Sean Gibbs grew up in Edinburgh and learned his craft from Tommy Smith and among the various Scottish youth jazz orchestras. A graduate of the Birmingham Conservatoire, he is currently a member of the Scottish National Jazz Orchestra and has worked with numerous small groups and big bands.
This is his debut album, and what a confident if unpretentious set it is. Steeped in the jazz tradition, it is packed with hearty grooves, lyrical and catchy melodies – all the compositions are his – and a deep connection to the blues. And to Blue Note records, for this set would sit comfortably among its many classic hard bop and soul jazz releases from the 1950s and 60s.

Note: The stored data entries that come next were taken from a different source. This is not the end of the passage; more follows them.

(** ** A write to the table does not change what is reported *)

Lemma deployLoop_write_independent env we stackCount stackPrefix timestamp codes :
  ∀ i st w1 w2,
    clock w1 = clock w2 →
    fst (deployLoop (with_write_error we env) stackCount stackPrefix timestamp
           i codes st w1) =
    fst (deployLoop env stackCount stackPrefix timestamp i codes st w2) ∧
    clock (snd (deployLoop (with_write_error we env) stackCount stackPrefix
                  timestamp i codes st w1)) =
    clock (snd (deployLoop env stackCount stackPrefix timestamp i codes st w2)).
Proof.
  induction codes as [|c codes IH]; intros i st w1 w2 Hclock; [done|].
  cbn [deployLoop]. rewrite !run_bind, !run_deployOne. cbn zeta.
  unfold create_input. cbn [time_at create_stack with_write_error].
  rewrite Hclock.
  destruct (created_id (create_stack env _)) as [id|].
  - apply IH. rewrite !clock_send_write. cbn. congruence.
  - destruct (stackCount <? _).
    + cbn [fst snd]. rewrite !clock_send_write. cbn.
      split; [done|congruence].
    + apply IH. rewrite !clock_send_write. cbn. congruence.
Qed.

Lemma fst_then_mret {A} (m : M ()) (a : A) w :
  fst (m w) = Ok () → fst ((m;; mret a) w) = Ok a.
Proof. intros H. rewrite run_bind. by destruct (m w) as [[[]|] ?]. Qed.

Lemma deployStacks_write_independent env we stackCount selected w :
  fst (deployStacks (with_write_error we env) stackCount selected w) =
  fst (deployStacks env stackCount selected w).
Proof.
  unfold deployStacks. rewrite !run_try_catch, !run_bind.
  change (validateStackCount (with_write_error we env))
    with (validateStackCount env).
  destruct (validateStackCount env stackCount w) as [[[]|e] w1]; [|done].
  rewrite !run_bind.
  change (validateTemplateUrl (with_write_error we env))
    with (validateTemplateUrl env).
  cbn [config with_write_error].
  destruct (validateTemplateUrl env _ w1) as [[[]|e] w2]; [|done].
  rewrite !run_bind.
  destruct (assignAccessCodes stackCount selected w2) as [[assigned|e] w3]; [|done].
  rewrite !run_bind.
  change (now (with_write_error we env)) with (now env).
  destruct (now env w3) as [[timestamp|e] w4]; [|done].
  rewrite !run_bind.
  destruct (deployLoop_write_independent env we stackCount
              (Js.or_default (stackNamePrefix (config env)) "deployment-stack")
              timestamp (take (Z.to_nat stackCount) assigned) 0
              no_progress w4 w4 eq_refl) as [Hfst _].
  unfold no_progress in Hfst.
  destruct (deployLoop (with_write_error we env) _ _ _ _ _ _ w4) as [r1 w5].
  destruct (deployLoop env _ _ _ _ _ _ w4) as [r2 w6].
  cbn [fst] in Hfst. subst r2.
  destruct r1 as [st|e]; [|by destruct e].
  set (resp := {| deployedStacks := p_deployedStacks st; assignedAccessCodes := assigned |}).
  assert (∀ env' w',
    fst (((if 0 <? successfulDeployments st
           then advisory (manageRuleBasedOnStackCount env') else mret ());;
          mret resp) w') = Ok resp) as Hend.
  { intros env' w'. apply fst_then_mret.
    destruct (0 <? successfulDeployments st); [by rewrite run_advisory|done]. }
  generalize (Hend (with_write_error we env) w5) (Hend env w6).
  match goal with
  | |- fst ?x = _ → fst ?y = _ → _ => destruct x as [r1 ?], y as [r2 ?]
  end.
  cbn [fst]. by intros -> ->.
Qed.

Internal Conflict sets the pace, its 12/8 groove and modal feel a showcase for Gibbs’s confident soloing and Stone-Lonergan’s more throaty attack. Happy Hour has a township swing to it, while Mary is a gorgeous ballad that sets Gourlay’s languid bass solo nicely against the leader’s relaxed delivery. The Grand Parade ups the tempo again with some driving hard bop, Stone-Lonergan effortlessly riding the changes and Brockway concise in his contribution. That’s Your Lot is gently contemplative, again with Brockway in good form, while Camperdown, named after a play park in Dundee that evokes Gibbs’s childhood, is quietly nostalgic. The title track concludes proceedings with a gospel-style swing that is quite infectious. Seven strong tracks performed by five strong musicians. What’s not to like?
If I were Sean Gibbs, I would be mighty proud of this album. And Ubuntu’s elegant typography and colour choices for the cover are mighty fine as well.
Internal Conflict; Happy Hour; Mary; The Grand Parade; That’s Your Lot; Camperdown; When Can I See You Again? (36.20)
Gibbs (t); Riley Stone-Lonergan (ts); Rob Brockway (p); Calum Gourlay (b); Jay Davis (d). UK, 9 March, 22 November 2020.